Nope.. What Markets know is that Global Central banks are going to do whatever it takes… to keep markets high… The reality gap between financial assets and the real word grows ever wider…


I doubt Downing Street is going to be terribly happy with an interview the UK’s celebrity epidemiologist Neil Ferguson gave to the FT:We don’t have a clear exit strategy”. 

Published this morning, it’s a long and rambling piece that traces the decision making that’s got us thus far in the UK. It concludes the future will involve los of testing and ramping up contact tracing, highlights the risks of second waves of infection, and designing “an optimal strategy which keeps the NHS functioning, allows more economic and social activity… and gets us through the next 18 months.” He added: “We don’t have a clear exit strategy at the moment.”

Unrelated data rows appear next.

(** X21. [handleAddTask]: a title of white space only does nothing at all.
    Otherwise the failure toast can never be shown, as [addTask] turns
    every failure into [null]: when the write fails the list stays as it
    was, and still the form is reset and "Task added!" is shown. When the
    write goes through, the new task is appended to the list and stored;
    a task built from the form is never refused for an unset field. *)
Theorem handleAddTask_outcomes db net srv now newId projectId (form : TaskForm)
    (tasks : list Doc) (st : Store) :
  let run := handleAddTask db net srv now newId projectId form tasks st in
  (blank (newTaskTitle form) = true → run = (form, tasks, [], st)) ∧
  (blank (newTaskTitle form) = false →
   ("Failed to add task" ∉ run.1.2) ∧
   (db = false ∨ (∃ t e, net = Fails t e) →
    run = (form_reset, tasks, ["Task added!"], st)) ∧
   (newTaskAssignee form ≠ VUndefined → ∀ t, db = true → net = Responds t →
    run = (form_reset,
           tasks ++ [addTask_newTask now newId (form_task projectId form)],
           ["Task added!"],
           put st "tasks" newId
             (set_fields srv (addTask_payload newId (form_task projectId form)))))).
Proof.
  intros run. subst run. unfold handleAddTask. split; [by intros ->|].
  intros ->. split; [|split].
  - pose proof (addTask_never_rejects db net srv now newId
                  (form_task projectId form) st) as Hnr.
    destruct (addTask _ _ _ _ _ _ _) as [[|t [v|e]] st']; cbn [fst snd] in *.
    + apply not_elem_of_nil.
    + intros Hin. apply elem_of_cons in Hin as [Hin|Hin]; [done|].
      by apply elem_of_nil in Hin.
    + destruct Hnr. by exists t, e.
  - intros Hno.
    destruct (addTask_unanswered db net srv now newId (form_task projectId form)
                st Hno) as (t & ->).
    done.
  - intros Ha t -> ->.
    by rewrite addTask_run by by apply form_task_payload_defined.
Qed.

(** ** Loading the project page *)

Lemma member_ids_with_date now (d : Doc) :
  member_ids (with_date "created_at" now d) = member_ids d.
Proof. unfold member_ids, with_date. by rewrite lookup_insert_ne. Qed.

Lemma member_ids_array (d : Doc) : members_of d ≠ [] → member_ids d = members_of d.
Proof.
  unfold member_ids, members_of. by destruct (d !! "members") as [[]|].
Qed.

(** X22. [loadProject]. The fetches it awaits never reject, so its [catch]
    branch is never taken and the only error it can show is "Project not
    found". That error is also what a mounted page shows when the store
    does not answer within the 3000 ms of [getProject]. When the project
    is loaded but a read of a member profile hangs, the page shows the
    project and never opens its live streams. *)
Theorem loadProject_outcomes db net nets now message projectId unmount
    (s : PageState) (st : Store) :
  let s' := loadProject db net nets now message projectId unmount s st in
  (error s' = error s ∨ error s' = Some "Project not found") ∧
  (no_answer_by 3000 net → unmount = None →
   s' = {| project := project s; members := members s; loading := false;
           error := Some "Project not found"; subscribed := subscribed s |}) ∧
  (∀ t d, db = true → net = Responds t → (t <= 3000)%N → unmount = None →
     coll st "projects" !! projectId = Some d →
     (∃ k : nat, (k < length (members_of d))%nat ∧ nets k = Hangs) →
     s' = {| project := Some (with_date "created_at" now d); members := members s;
             loading := false; error := error s; subscribed := false |}).
Proof.
  intros s'. subst s'. split; [|split].
  - unfold loadProject.
    destruct (getProject_resolves db net now projectId st) as (t & v & _ & ->).
    cbn [fst]. destruct (mounted_at unmount t); cbn [negb]; [|by left].
    destruct v as [p|]; [|by right].
    destruct (member_ids p); [by left|].
    destruct (getProjectMembers _ _ _ _).1 as [|t' [ms|e]]; by left.
  - intros Hno ->. unfold loadProject.
    destruct (getProject_no_answer db net now projectId st Hno) as (t & _ & ->).
    done.
  - intros t d -> -> Ht -> Hd Hk. unfold loadProject.
    rewrite getProject_run by done. rewrite Hd. cbn [fst fmap option_fmap option_map].
    cbn [mounted_at negb]. rewrite member_ids_with_date.
    assert (Hne : members_of d ≠ []).
    { intros Hnil. rewrite Hnil in Hk. destruct Hk as (k & Hlt & _). cbn in Hlt. lia. }
    rewrite (member_ids_array d Hne).
    rewrite (getProjectMembers_hangs nets (members_of d) st Hk).
    by destruct (members_of d) as [|m ms].
Qed.

(** ** The auth context *)

Lemma before_at_no_at s :
  AuthContext.at_sign ∉ String.list_ascii_of_string (AuthContext.before_at s).
Proof.
  induction s as [|c s IH]; cbn [AuthContext.before_at String.list_ascii_of_string].
  - apply not_elem_of_nil.
  - destruct (Ascii.eqb_spec c AuthContext.at_sign); cbn [String.list_ascii_of_string].
    + apply not_elem_of_nil.
    + apply not_elem_of_cons. split; [congruence | done].
Qed.
Lemma mean_append (w : list value) (x : value) (a : Q) :
  mean (append w x) = Ok a -> as_number x <> None.
Proof.
  destruct (append_last w x) as [w' ->]. unfold mean, py_sum.
  destruct (sum_from 0 (w' ++ [x])) as [q | e] eqn:E; [ | discriminate].
  intros _. exact (sum_from_last _ _ _ _ E).
Qed.

Lemma sum_from_raises (buf : list value) (acc : Q) (e : exn) :
  sum_from acc buf = Raise e -> e = TypeError.
Proof.
  revert acc. induction buf as [ | y buf IH]; intros acc; simpl.
  - discriminate.
  - destruct (as_number y); [apply IH | intros H; inversion H; reflexivity].
Qed.

Lemma mean_append_raises (w : list value) (x : value) (e : exn) :
  mean (append w x) = Raise e -> e = TypeError.
Proof.
  destruct (append_last w x) as [w' ->]. unfold mean, py_sum.
  destruct (sum_from 0 (w' ++ [x])) as [q | e0] eqn:E.
  - destruct w'; discriminate.
  - intros H. inversion H; subst. exact (sum_from_raises _ _ _ E).
Qed.

(** C3 (amended) - A record that lacks a required field never gets an
    output record published.  Only when [soil_moisture], the first field
    read, cannot be read is the cycle rejected before any mutation: the
    handler raises with the brain untouched.  When [temperature] or
    [light_intensity] cannot be read the handler raises after it has
    appended the samples read before (soil, or soil and temperature) and
    has changed nothing else.  When the three channel fields are present
    and one of them is not a number, the three samples are appended and
    nothing else is changed, requested or published; the handler then
    raises [TypeError], unless the soil window still holds fewer than 2
    values, in which case it returns normally.  A failed field access
    raises [KeyError] or [TypeError]. *)
Theorem invalid_record_unpublished (env : Env) (data : value)
    (s : PlantBrain) :
  (forall f e,
      In f required_fields ->
      getitem data (KStr f) = Raise e ->
      emitted (trace_of (sensor_data np_exp env data s)) = [])
  /\ (forall e,
         getitem data (KStr "soil_moisture") = Raise e ->
         sensor_data np_exp env data s = (Raise e, s, []))
  /\ (forall xs e,
         getitem data (KStr "soil_moisture") = Ok xs ->
         getitem data (KStr "temperature") = Raise e ->
         sensor_data np_exp env data s
         = (Raise e, set_soil_buffer (append (soil_buffer s) xs) s, []))
  /\ (forall xs xt e,
         getitem data (KStr "soil_moisture") = Ok xs ->
         getitem data (KStr "temperature") = Ok xt ->
         getitem data (KStr "light_intensity") = Raise e ->
         sensor_data np_exp env data s
         = (Raise e,
            set_temp_buffer (append (temp_buffer s) xt)
              (set_soil_buffer (append (soil_buffer s) xs) s),
            []))
  /\ (forall xs xt xl,
         getitem data (KStr "soil_moisture") = Ok xs ->
         getitem data (KStr "temperature") = Ok xt ->
         getitem data (KStr "light_intensity") = Ok xl ->
         as_number xs = None \/ as_number xt = None \/ as_number xl = None ->
         ((length (append (soil_buffer s) xs) < 2)%nat ->
          sensor_data np_exp env data s = (Ok tt, observe xs xt xl s, []))
         /\ ((2 <= length (append (soil_buffer s) xs))%nat ->
             sensor_data np_exp env data s
             = (Raise TypeError, observe xs xt xl s, [])))
  /\ (forall f e,
         getitem data (KStr f) = Raise e -> e = KeyError \/ e = TypeError).
Proof.
  split.
  { destruct (sensor_data_cases env data s)
      as (r & s' & t & E & [Hnone | (p & _ & Hproc & _)]);
      rewrite E; unfold trace_of; simpl snd; [intros; exact Hnone | ].
    destruct Hproc as [xs xt xl avg_soil avg_temp avg_light s2 s3 s4 tw d1 d2
                         cmd vopt vn vp vk Hs Ht Hl _ _ _ _ _ _ _
                         Hn Hp Hk].
    intros f e Hin Hf. exfalso. simpl in Hin.
    repeat (destruct Hin as [<- | Hin]; [congruence | ]). exact Hin. }
  split.
  { intros e H. unfold sensor_data. rewrite H. reflexivity. }
  split.
  { intros xs e Hs Ht. unfold sensor_data. rewrite Hs, Ht. run.
    reflexivity. }
  split.
  { intros xs xt e Hs Ht Hl. unfold sensor_data. rewrite Hs, Ht, Hl. run.
    reflexivity. }
  split.
  { intros xs xt xl Hs Ht Hl Hbad.
    unfold sensor_data. rewrite Hs, Ht, Hl. run.
    change (set_light_buffer _ _) with (observe xs xt xl s).
    change (soil_buffer (observe xs xt xl s))
      with (append (soil_buffer s) xs).
    change (temp_buffer (observe xs xt xl s))
      with (append (temp_buffer s) xt).
    change (light_buffer (observe xs xt xl s))
      with (append (light_buffer s) xl).
    destruct (Nat.ltb_spec (length (append (soil_buffer s) xs)) 2)
      as [Hlt | Hge]; (split; intros Hlen; [ | ]); try lia;
      try reflexivity.
    destruct (mean (append (soil_buffer s) xs)) as [a | e] eqn:Ea; run;
      [ | rewrite (mean_append_raises _ _ _ Ea); reflexivity].
    destruct (mean (append (temp_buffer s) xt)) as [b | e] eqn:Eb; run;
      [ | rewrite (mean_append_raises _ _ _ Eb); reflexivity].
    destruct (mean (append (light_buffer s) xl)) as [c | e] eqn:Ec; run;
      [ | rewrite (mean_append_raises _ _ _ Ec); reflexivity].
    exfalso. apply mean_append in Ea, Eb, Ec.
    destruct Hbad as [H | [H | H]]; contradiction. }
  intros f e. destruct data as [ | b | q | x | l | d]; simpl;
    try solve [intros H; inversion H; auto].
  destruct (lookup f d); intros H; inversion H; auto.
Qed.

End Cycle.

(** ** Concrete runs *)

Lemma outcome_eta {A} (x : result A * PlantBrain * list event) :
  x = (result_of x, state_of x, trace_of x).
Proof. destruct x as [[r s] t]. reflexivity. Qed.

(** Soil [90, 88], temperature [30, 30], N = P = K = 50: the cycle locks
    on saturation and the pump stays off. *)
Example scenario_saturation :
  let out := sensor_data exp_approx (env_at 0) (wet_record (88 # 1))
               (state_of (sensor_data exp_approx (env_at 0)
                            (wet_record (90 # 1)) init)) in
  pump_lock (state_of out) = true
  /\ pump_status (state_of out) = false
  /\ map (fun p => (algorithm_state (system p), alert (system p),
                    pump_active (system p)))
       (emitted (trace_of out))
     = [("Saturation Lock"%string, "Soil too wet! Pump disabled."%string,
         false)].
Proof. vm_compute. auto. Qed.

(** Soil [30, 30], temperature [28, 28], humidity 70, no rain: the
    threshold stays 40, the pump is requested and starts. *)
Example scenario_dry :
  pump_lock (state_of dry_cycle) = false
  /\ pump_status (state_of dry_cycle) = true
  /\ map (fun p => (algorithm_state (system p), pump_active (system p),
                    Qeq_bool (vpd (weather p)) 1.13))
       (emitted (trace_of dry_cycle))
     = [("Critical: Pulse Irrigation"%string, true, true)].
Proof. vm_compute. auto. Qed.

(** The same soil under rain: threshold 20, no request. *)
Example scenario_rain :
  let out := sensor_data exp_approx
               (env_weather (1000 # 1) "Rain" (25 # 1) (80 # 1))
               dry_record warm in
  pump_status (state_of out) = false
  /\ map (fun p => (algorithm_state (system p), pump_active (system p)))
       (emitted (trace_of out))
     = [("Raining (Passive)"%string, false)].
Proof. vm_compute. auto. Qed.

(** A string in [phosphorus] goes unnoticed: the record is published with
    it. *)
Example text_phosphorus_published :
  invalid_record record_text_phosphorus = true
  /\ map (fun p => npk (sensors p))
       (emitted
          (trace_of
             (sensor_data exp_approx (env_at 0) record_text_phosphorus
                (state_of (sensor_data exp_approx (env_at 0)
                             record_text_phosphorus init)))))
     = [(VNum (50 # 1), VStr "n/a", VNum (50 # 1))].
Proof. vm_compute. auto. Qed.

(** C3 (counterexample) - A record without [temperature] is an invalid
    record, yet the handler has already appended its soil sample when the
    missing field is read: the brain is mutated and the [KeyError] leaves
    the handler. *)
Lemma invalid_record_mutates_buffer :
  invalid_record record_no_temperature = true
  /\ sensor_data exp_approx (env_at 0) record_no_temperature init
     = (Raise KeyError, set_soil_buffer [VNum (50 # 1)] init, [])
  /\ soil_buffer (set_soil_buffer [VNum (50 # 1)] init) <> soil_buffer init.
Proof. repeat split. discriminate. Qed.

(** ** The theorems at concrete inputs *)

Lemma weather_throttle_witness :
  get_weather (100 # 1) ConnFail init = (Ok tt, init, [])
  /\ fetches (trace_of (get_weather (1000 # 1) resp_unauthorized init)) = 1%nat
  /\ fetches
       (trace_of
          (get_weather (1001 # 1) ConnFail
             (state_of (get_weather (1000 # 1) ConnFail init)))) = 0%nat
  /\ fetches
       (trace_of
          (get_weather (1601 # 1) ConnFail
             (state_of (get_weather (1000 # 1) ConnFail init)))) = 1%nat.
Proof.
  destruct weather_throttle as (Hcached & Hfetch & Hpair & _).
  split; [apply Hcached; reflexivity | ].
  split; [apply Hfetch; vm_compute; discriminate | ].
  split.
  - apply (Hpair (1000 # 1) ConnFail (1001 # 1) ConnFail init);
      [vm_compute; discriminate | reflexivity].
  - apply (Hpair (1000 # 1) ConnFail (1601 # 1) ConnFail init);
      [vm_compute; discriminate | reflexivity].
Defined.

Lemma safety_rule_order_witness :
  safety_layer (85 # 1) (40 # 1) dry_record "Optimal" init
  = (Ok "Saturation Lock"%string,
     set_alert_message "Soil too wet! Pump disabled."
       (set_pump_lock true init), [])
  /\ safety_layer (50 # 1) (40 # 1) dry_record "Optimal" init
     = (Ok "Heat Stress"%string,
        set_alert_message "High Temp! Watering paused."
          (set_pump_lock true init), [])
  /\ safety_layer (50 # 1) (30 # 1)
       (record (50 # 1) (30 # 1) (300 # 1) (50 # 1) (50 # 1) (250 # 1))
       "Optimal" init
     = (Ok "Salinity Risk"%string,
        set_alert_message "Nutrient Burn Risk! Flush soil."
          (set_pump_lock true init), [])
  /\ safety_layer (50 # 1) (30 # 1) dry_record "Optimal" init
     = (Ok "Optimal"%string,
        set_alert_message "System Normal" (set_pump_lock false init), [])
  /\ match emitted (trace_of dry_cycle) with
     | p :: _ => pump_lock (state_of dry_cycle) = false
     | [] => False
     end.
Proof.
  destruct (safety_rule_order exp_approx) as [Hlayer Hcycle].
  split.
  { destruct (Hlayer (85 # 1) (40 # 1) dry_record init) as (H & _).
    apply H. reflexivity. }
  split.
  { destruct (Hlayer (50 # 1) (40 # 1) dry_record init) as (_ & H & _).
    apply H; [vm_compute; discriminate | reflexivity]. }
  split.
  { destruct (Hlayer (50 # 1) (30 # 1)
                (record (50 # 1) (30 # 1) (300 # 1) (50 # 1) (50 # 1)
                   (250 # 1)) init) as (_ & _ & H & _).
    apply (H (VNum (50 # 1)) (VNum (250 # 1)) (50 # 1) (250 # 1));
      try reflexivity; try (vm_compute; discriminate).
    right. reflexivity. }
  split.
  { destruct (Hlayer (50 # 1) (30 # 1) dry_record init) as (_ & _ & H & _).
    apply (H (VNum (50 # 1)) (VNum (50 # 1)) (50 # 1) (50 # 1));
      try reflexivity; vm_compute; discriminate. }
  destruct (emitted (trace_of dry_cycle)) as [ | p l] eqn:E;
    [revert E; vm_compute; discriminate | ].
  destruct (Hcycle (env_at 0) dry_record warm (result_of dry_cycle)
              (state_of dry_cycle) (trace_of dry_cycle) p (60 # 2) (56 # 2))
    as (_ & _ & H).
  - apply (outcome_eta dry_cycle).
  - rewrite E. left. reflexivity.
  - vm_compute. reflexivity.
  - vm_compute. reflexivity.
  - apply (H (VNum (50 # 1)) (VNum (50 # 1)) (50 # 1) (50 # 1));
      try reflexivity; vm_compute; discriminate.
Defined.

The reality this morning is Markets have declared Victory. Government hasn’t decided what victory conditions are. The problem is how do we make sure we don’t win this first battle, but go one to lose the war if subsequent waves of C-19 overwhelm the medical services, and break the will of the people to resist. This is not over yet.

It’s like a scene from a Godzilla movie where the crowds think the monster has been slain as its body sinks into the Ocean deeps. As we walk away, there is a bubbling noise behind us.. We turn, and the Monster springs up; stronger, angrier and more devasting than before…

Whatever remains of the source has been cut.